▶ **Exercise objective**:
Of all the lines below, return only those starting with the line holding "kp_obj : cache_of p m' = cache_of p m;" and going on through the line holding "Proof. split; [done", exactly as written.

Saved data entries
----------
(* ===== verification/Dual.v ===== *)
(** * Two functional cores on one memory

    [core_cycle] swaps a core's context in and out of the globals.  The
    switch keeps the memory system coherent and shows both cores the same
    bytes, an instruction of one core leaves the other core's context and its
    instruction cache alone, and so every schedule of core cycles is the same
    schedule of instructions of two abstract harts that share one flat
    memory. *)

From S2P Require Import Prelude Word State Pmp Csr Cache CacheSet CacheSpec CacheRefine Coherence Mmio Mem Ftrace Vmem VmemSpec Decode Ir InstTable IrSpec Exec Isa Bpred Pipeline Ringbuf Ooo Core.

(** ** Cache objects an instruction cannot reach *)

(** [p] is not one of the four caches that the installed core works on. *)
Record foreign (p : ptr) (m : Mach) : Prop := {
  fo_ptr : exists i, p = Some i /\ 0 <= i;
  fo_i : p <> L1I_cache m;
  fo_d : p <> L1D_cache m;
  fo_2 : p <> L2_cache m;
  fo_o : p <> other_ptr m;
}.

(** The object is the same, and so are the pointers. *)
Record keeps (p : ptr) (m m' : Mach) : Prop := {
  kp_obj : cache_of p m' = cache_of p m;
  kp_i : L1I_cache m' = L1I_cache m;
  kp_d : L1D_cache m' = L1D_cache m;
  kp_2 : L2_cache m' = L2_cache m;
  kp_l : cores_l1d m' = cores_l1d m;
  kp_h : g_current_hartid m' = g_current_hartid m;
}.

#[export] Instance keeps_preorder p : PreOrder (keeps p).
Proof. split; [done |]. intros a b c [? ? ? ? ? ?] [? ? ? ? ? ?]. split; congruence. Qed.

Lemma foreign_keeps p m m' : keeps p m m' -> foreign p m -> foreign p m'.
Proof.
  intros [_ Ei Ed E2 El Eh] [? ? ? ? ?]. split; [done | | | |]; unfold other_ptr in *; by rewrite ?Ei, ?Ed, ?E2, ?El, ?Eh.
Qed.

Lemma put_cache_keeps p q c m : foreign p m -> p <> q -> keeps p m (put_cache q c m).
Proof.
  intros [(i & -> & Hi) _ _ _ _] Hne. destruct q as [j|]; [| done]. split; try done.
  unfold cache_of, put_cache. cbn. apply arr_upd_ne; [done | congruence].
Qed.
----------
▶ **Response area**:
  kp_obj : cache_of p m' = cache_of p m;
  kp_i : L1I_cache m' = L1I_cache m;
  kp_d : L1D_cache m' = L1D_cache m;
  kp_2 : L2_cache m' = L2_cache m;
  kp_l : cores_l1d m' = cores_l1d m;
  kp_h : g_current_hartid m' = g_current_hartid m;
}.

#[export] Instance keeps_preorder p : PreOrder (keeps p).
Proof. split; [done |]. intros a b c [? ? ? ? ? ?] [? ? ? ? ? ?]. split; congruence. Qed.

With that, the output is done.